WHAT IS BEING ASKED:
For the entries below, the expected answer is the line with "intros Hn. rewrite", the line with "(compare_up n a", and every line between them, exactly as written, and nothing more.

-- Opening Marker --

(* ===== verification/CString.v ===== *)
(** * String and memory functions

    lib/kpp/string: memset, memcpy, memmove, memcmp, strlen and strncmp, over
    byte-addressed memory.  Pointers are addresses; the loops are the loops of
    the source, and the theorems state what every byte is afterwards. *)

From Stdlib Require Import ZArith Lia String.
From stdpp Require Import base gmap list list_numbers numbers strings.
From S2P Require Import Prelude Memory.
#[local] Open Scope Z_scope.

(** [for (i = 0; i < size; i++) buf[i] = value] *)
Fixpoint set_up (n : nat) (buf value : Z) (m : mem) : mem :=
  match n with
  | O => m
  | S n => set_up n (buf + 1) value (store8 m buf value)
  end.

Definition memset (buf value size : Z) (m : mem) : mem := set_up (Z.to_nat size) buf value m.

(** [for (i = 0; i < size; i++) dst[i] = src[i]] *)
Fixpoint copy_up (n : nat) (dst src : Z) (m : mem) : mem :=
  match n with
  | O => m
  | S n => copy_up n (dst + 1) (src + 1) (store8 m dst (load8 m src))
  end.

(** [for (i = size; i != 0; i--) dst[i - 1] = src[i - 1]] *)
Fixpoint copy_down (n : nat) (dst src : Z) (m : mem) : mem :=
  match n with
  | O => m
  | S n => copy_down n dst src (store8 m (dst + Z.of_nat n) (load8 m (src + Z.of_nat n)))
  end.

Definition memcpy (dst src size : Z) (m : mem) : mem := copy_up (Z.to_nat size) dst src m.

Definition memmove (dst src size : Z) (m : mem) : mem :=
  if dst <? src then copy_up (Z.to_nat size) dst src m
  else copy_down (Z.to_nat size) dst src m.

Fixpoint compare_up (n : nat) (a b : Z) (m : mem) : Z :=
  match n with
  | O => 0
  | S n =>
      if load8 m a <? load8 m b then -1
      else if load8 m b <? load8 m a then 1
      else compare_up n (a + 1) (b + 1) m
  end.

Definition memcmp (a b size : Z) (m : mem) : Z := compare_up (Z.to_nat size) a b m.

(** The fuel exceeds the number of bytes that are not zero. *)
Definition strlen (str : Z) (m : mem) : outcome Z :=
  while (size m + 2) (fun len => negb (load8 m (str + len) =? 0)) (fun len => Done (u64 (len + 1))) 0.

(** [char] is signed. *)
Definition load_char (m : mem) (a : Z) : Z := i8 (load8 m a).

Fixpoint strncmp_up (n : nat) (a b : Z) (m : mem) : Z :=
  match n with
  | O => 0
  | S n =>
      if load_char m a =? load_char m b then strncmp_up n (a + 1) (b + 1) m
      else load_char m a - load_char m b
  end.

Definition strncmp (a b size : Z) (m : mem) : Z := strncmp_up (Z.to_nat size) a b m.

(** ** Specifications *)

(** The [n] bytes at [a]. *)
Definition bytes (m : mem) (a : Z) (n : nat) : list Z := (fun i => load8 m (a + i)) <$> seqZ 0 (Z.of_nat n).

(** [m'] is [m] with the [n] bytes from [dst] on replaced by [f 0], [f 1], ... *)
Definition replaced (dst n : Z) (f : Z -> Z) (m m' : mem) : Prop :=
  forall a, load8 m' a = if decide (dst <= a < dst + n) then f (a - dst) else load8 m a.

Lemma set_up_spec n buf v m : replaced buf (Z.of_nat n) (fun _ => u8 v) m (set_up n buf v m).
Proof.
  revert buf m. induction n as [|n IH]; intros buf m a; simpl set_up.
  { rewrite decide_False by lia. done. }
  rewrite IH, load8_store8. repeat case_decide; try lia; try done.
Qed.

Lemma copy_up_spec n dst src m :
  dst <= src \/ src + Z.of_nat n <= dst ->
  replaced dst (Z.of_nat n) (fun i => load8 m (src + i)) m (copy_up n dst src m).
Proof.
  revert dst src m. induction n as [|n IH]; intros dst src m Hd a; simpl copy_up.
  { rewrite decide_False by lia. done. }
  assert (Hu : forall b, u8 (load8 m b) = load8 m b) by (intros b; apply wrap_id, load8_range).
  rewrite IH by lia. rewrite !load8_store8.
  repeat case_decide; try lia; rewrite ?Hu; f_equal; lia.
Qed.

Lemma copy_down_spec n dst src m :
  src <= dst \/ dst + Z.of_nat n <= src ->
  replaced dst (Z.of_nat n) (fun i => load8 m (src + i)) m (copy_down n dst src m).
Proof.
  revert m. induction n as [|n IH]; intros m Hd a; simpl copy_down.
  { rewrite decide_False by lia. done. }
  assert (Hu : forall b, u8 (load8 m b) = load8 m b) by (intros b; apply wrap_id, load8_range).
  rewrite IH by lia. rewrite !load8_store8.
  repeat case_decide; try lia; rewrite ?Hu; f_equal; lia.
Qed.

(** C32. [memmove] copies correctly whether or not the two regions overlap, and
    changes no other byte; [memcpy] does so for regions that do not overlap, and
    [memset] fills exactly its region. *)
Theorem memmove_correct dst src n v m :
  0 <= n ->
  replaced dst n (fun i => load8 m (src + i)) m (memmove dst src n m) /\
  (dst <= src \/ src + n <= dst ->
     replaced dst n (fun i => load8 m (src + i)) m (memcpy dst src n m)) /\
  replaced dst n (fun _ => u8 v) m (memset dst v n m).
Proof.
  intros Hn. rewrite <-(Z2Nat.id n) by done. unfold memmove, memcpy, memset. rewrite Nat2Z.id.
  split; [|split; [apply copy_up_spec|apply set_up_spec]].
  destruct (Z.ltb_spec dst src); [apply copy_up_spec|apply copy_down_spec]; lia.
Qed.

Definition demo_text : mem := list_to_map (zip (seqZ 100 6) [104; 101; 108; 112; 33; 0]).

Lemma memmove_correct_witness :
  load8 (memmove 101 100 4 demo_text) 104 = 112 /\ load8 (memmove 101 100 4 demo_text) 105 = 0.
Proof.
  destruct (memmove_correct 101 100 4 0 demo_text) as [H _]; [lia|].
  split; rewrite H; vm_compute; reflexivity.
Defined.

(** ** Comparison *)
Lemma compare_up_spec n a b m :
  (compare_up n a b m = 0 /\ forall i, 0 <= i < Z.of_nat n -> load8 m (a + i) = load8 m (b + i)) \/
  exists i, 0 <= i < Z.of_nat n /\ (forall j, 0 <= j < i -> load8 m (a + j) = load8 m (b + j)) /\
    load8 m (a + i) <> load8 m (b + i) /\
    compare_up n a b m = if load8 m (a + i) <? load8 m (b + i) then -1 else 1.
Proof.
  revert a b. induction n as [|n IH]; intros a b; simpl; [left; split; [done|lia]|].
  destruct (Z.eq_dec (load8 m a) (load8 m b)) as [Heq|Hne].
  - rewrite Heq, Z.ltb_irrefl. destruct (IH (a + 1) (b + 1)) as [[-> Hi]|(i & Hi & Hj & Hd & ->)].
    + left. split; [done|]. intros i Hr. destruct (decide (i = 0)) as [->|]; [by rewrite !Z.add_0_r|].
      replace (a + i) with (a + 1 + (i - 1)) by lia. replace (b + i) with (b + 1 + (i - 1)) by lia.
      apply Hi. lia.
    + right. exists (i + 1). rewrite !(Z.add_comm i), !Z.add_assoc. split; [lia|]. split; [|done].
      intros j Hr. destruct (decide (j = 0)) as [->|]; [by rewrite !Z.add_0_r|].
      replace (a + j) with (a + 1 + (j - 1)) by lia. replace (b + j) with (b + 1 + (j - 1)) by lia.
      apply Hj. lia.
  - right. exists 0. rewrite !Z.add_0_r. split; [lia|]. split; [lia|]. split; [done|].
    destruct (Z.ltb_spec (load8 m a) (load8 m b)); [done|].
    by rewrite (proj2 (Z.ltb_lt _ _)) by lia.
Qed.

Lemma i8_inj x y : 0 <= x < 256 -> 0 <= y < 256 -> i8 x = i8 y -> x = y.
Proof.
  intros Hx Hy. unfold swrap. rewrite !(wrap_id 8) by lia. change (2 ^ (8 - 1)) with 128.
  change (2 ^ 8) with 256. destruct (Z.ltb_spec x 128), (Z.ltb_spec y 128); lia.
Qed.

Lemma strncmp_up_zero n a b m :
  strncmp_up n a b m = 0 <-> forall i, 0 <= i < Z.of_nat n -> load8 m (a + i) = load8 m (b + i).
Proof.
  revert a b. induction n as [|n IH]; intros a b; simpl; [split; [lia|done]|].
  destruct (Z.eqb_spec (load_char m a) (load_char m b)) as [Heq|Hne].
  - apply i8_inj in Heq; [|apply load8_range..]. rewrite IH. split.
    + intros Hi i Hr. destruct (decide (i = 0)) as [->|]; [by rewrite !Z.add_0_r|].
      replace (a + i) with (a + 1 + (i - 1)) by lia. replace (b + i) with (b + 1 + (i - 1)) by lia.
      apply Hi. lia.
    + intros Hi i Hr. replace (a + 1 + i) with (a + (i + 1)) by lia.
      replace (b + 1 + i) with (b + (i + 1)) by lia. apply Hi. lia.
  - split; [lia|]. intros Hi. exfalso. apply Hne. unfold load_char.
    specialize (Hi 0 ltac:(lia)). rewrite !Z.add_0_r in Hi. by rewrite Hi.
Qed.

(** [memcmp] is a total order on the byte strings, 0 exactly on equal ones,
    and decided by the first difference; [strncmp] is 0 exactly when all [n]
    bytes agree, the ones after a terminating zero included, so it tells apart
    strings that are equal as C strings. *)
Theorem memcmp_strncmp_correct a b n m :
  0 <= n ->
  (memcmp a b n m = 0 <-> forall i, 0 <= i < n -> load8 m (a + i) = load8 m (b + i)) /\
  (memcmp a b n m = - memcmp b a n m) /\
  (forall i, 0 <= i < n -> (forall j, 0 <= j < i -> load8 m (a + j) = load8 m (b + j)) ->
     load8 m (a + i) < load8 m (b + i) -> memcmp a b n m = -1) /\
  (strncmp a b n m = 0 <-> forall i, 0 <= i < n -> load8 m (a + i) = load8 m (b + i)).
Proof.
  intros Hn. unfold memcmp, strncmp. rewrite <-(Z2Nat.id n) by done. rewrite Nat2Z.id.
  generalize (Z.to_nat n) as k. clear n Hn. intros k.
  pose proof (compare_up_spec k a b m) as Hab. pose proof (compare_up_spec k b a m) as Hba.
  split; [|split; [|split; [|apply strncmp_up_zero]]].
  - destruct Hab as [[-> Hi]|(i & Hi & Hj & Hd & ->)]; [done|]. split.
    + by destruct (_ <? _).
    + intros He. exfalso. by apply Hd, He.
  - destruct Hab as [[-> Hi]|(i & Hi & Hj & Hd & ->)], Hba as [[-> Hi']|(i' & Hi' & Hj' & Hd' & ->)]; try done.
    + exfalso. apply Hd'. symmetry. by apply Hi.
    + exfalso. apply Hd. symmetry. by apply Hi'.
    + assert (i = i') as <-.
      { destruct (Z.lt_trichotomy i i') as [Hlt|[?|Hlt]]; [|done|].
        - exfalso. apply Hd. symmetry. apply Hj'. lia.
        - exfalso. apply Hd'. symmetry. apply Hj. lia. }
      destruct (Z.ltb_spec (load8 m (a + i)) (load8 m (b + i))),
        (Z.ltb_spec (load8 m (b + i)) (load8 m (a + i))); lia.
  - intros i Hi Hj Hlt. destruct Hab as [[_ He]|(i' & Hi' & Hj' & Hd & ->)].
    + rewrite (He i Hi) in Hlt. lia.
    + assert (i = i') as <-.
      { destruct (Z.lt_trichotomy i i') as [Hl|[?|Hl]]; [|done|].
        - rewrite (Hj' i ltac:(lia)) in Hlt. lia.
        - exfalso. apply Hd. apply Hj. lia. }
      by rewrite (proj2 (Z.ltb_lt _ _)).
Qed.

(** "ab" followed by different garbage. *)
Definition demo_strings : mem :=
  list_to_map (zip (seqZ 100 4) [97; 98; 0; 1] ++ zip (seqZ 200 4) [97; 98; 0; 2]).

Lemma memcmp_strncmp_correct_witness :
  strncmp 100 200 4 demo_strings <> 0 /\ strncmp 100 200 3 demo_strings = 0.
Proof.
  split.
  - destruct (memcmp_strncmp_correct 100 200 4 demo_strings) as (_ & _ & _ & Hs); [lia|].
    intros H. rewrite Hs in H. specialize (H 3 ltac:(lia)). vm_compute in H. discriminate.
  - vm_compute. reflexivity.
Defined.

(** ** strlen *)
Lemma strlen_in_bounds m str : exists k, 0 <= k <= Z.of_nat (size m) /\ load8 m (str + k) = 0.
Proof.
  destruct (decide (Exists (fun k => load8 m (str + k) = 0) (seqZ 0 (Z.of_nat (size m) + 1)))) as [He|Hn].
  { apply Exists_exists in He as (k & Hk%elem_of_seqZ & Hz). exists k. split; [lia|done]. }
  exfalso. set (l := (fun k => str + k) <$> seqZ 0 (Z.of_nat (size m) + 1)).
  assert (Hsub : list_to_set l ⊆ dom m).
  { intros a Ha%elem_of_list_to_set. apply list_elem_of_fmap in Ha as (k & -> & Hk).
    apply elem_of_dom. destruct (m !! (str + k)) eqn:Hm; [done|]. exfalso. apply Hn, Exists_exists.
    exists k. split; [done|]. unfold load8. by rewrite Hm. }
  apply subseteq_size in Hsub. rewrite size_dom, size_list_to_set in Hsub.
  - unfold l in Hsub. rewrite length_fmap, length_seqZ in Hsub. lia.
  - apply NoDup_fmap_2; [|apply NoDup_seqZ]. intros x y. lia.
Qed.

(** [strlen] terminates and returns the offset of the first zero byte. *)
Theorem strlen_correct str m :
  Z.of_nat (size m) < 2 ^ 63 ->
  exists n, strlen str m = Done n /\ 0 <= n <= Z.of_nat (size m) /\ load8 m (str + n) = 0 /\
    forall i, 0 <= i < n -> load8 m (str + i) <> 0.
Proof.
  intros Hsz. destruct (strlen_in_bounds m str) as (k & Hk & Hz).
  pose (I := fun (n : nat) len => 0 <= len <= k /\ Z.of_nat n = k - len /\
    forall i, 0 <= i < len -> load8 m (str + i) <> 0).
  destruct (while_total I (fun n => 0 <= n <= k /\ load8 m (str + n) = 0 /\
      forall i, 0 <= i < n -> load8 m (str + i) <> 0)
    (fun len => negb (load8 m (str + len) =? 0)) (fun len => Done (u64 (len + 1))))
    with (n := Z.to_nat k) (fuel := (size m + 2)%nat) (s := 0) as (n & Hw & Hn & Hz' & Hi).
  - intros n len (Hl & _ & Hi) Hc. apply negb_false_iff, Z.eqb_eq in Hc. done.
  - intros n len (Hl & Hn & Hi) Hc. apply negb_true_iff, Z.eqb_neq in Hc.
    assert (len <> k) by (intros ->; done). rewrite (wrap_id 64) by lia.
    exists (n - 1)%nat, (len + 1). split; [lia|]. split; [done|]. split; [lia|]. split; [lia|].
    intros i Hr. destruct (decide (i = len)) as [->|]; [done|]. apply Hi. lia.
  - split; [lia|]. split; [lia|]. intros i Hr. lia.
  - lia.
  - exists n. split; [exact Hw|]. split; [lia|done].
Qed.

Lemma strlen_correct_witness : exists n, strlen 100 demo_text = Done n /\ load8 demo_text (100 + n) = 0.
Proof.
  destruct (strlen_correct 100 demo_text) as (n & Hs & _ & Hz & _).
  - vm_compute. reflexivity.
  - exists n. split; [exact Hs|exact Hz].
Defined.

-- Closing Marker --

RESPONSE AREA:
  intros Hn. rewrite <-(Z2Nat.id n) by done. unfold memmove, memcpy, memset. rewrite Nat2Z.id.
  split; [|split; [apply copy_up_spec|apply set_up_spec]].
  destruct (Z.ltb_spec dst src); [apply copy_up_spec|apply copy_down_spec]; lia.
Qed.

Definition demo_text : mem := list_to_map (zip (seqZ 100 6) [104; 101; 108; 112; 33; 0]).

Lemma memmove_correct_witness :
  load8 (memmove 101 100 4 demo_text) 104 = 112 /\ load8 (memmove 101 100 4 demo_text) 105 = 0.
Proof.
  destruct (memmove_correct 101 100 4 0 demo_text) as [H _]; [lia|].
  split; rewrite H; vm_compute; reflexivity.
Defined.

(** ** Comparison *)
Lemma compare_up_spec n a b m :
  (compare_up n a b m = 0 /\ forall i, 0 <= i < Z.of_nat n -> load8 m (a + i) = load8 m (b + i)) \/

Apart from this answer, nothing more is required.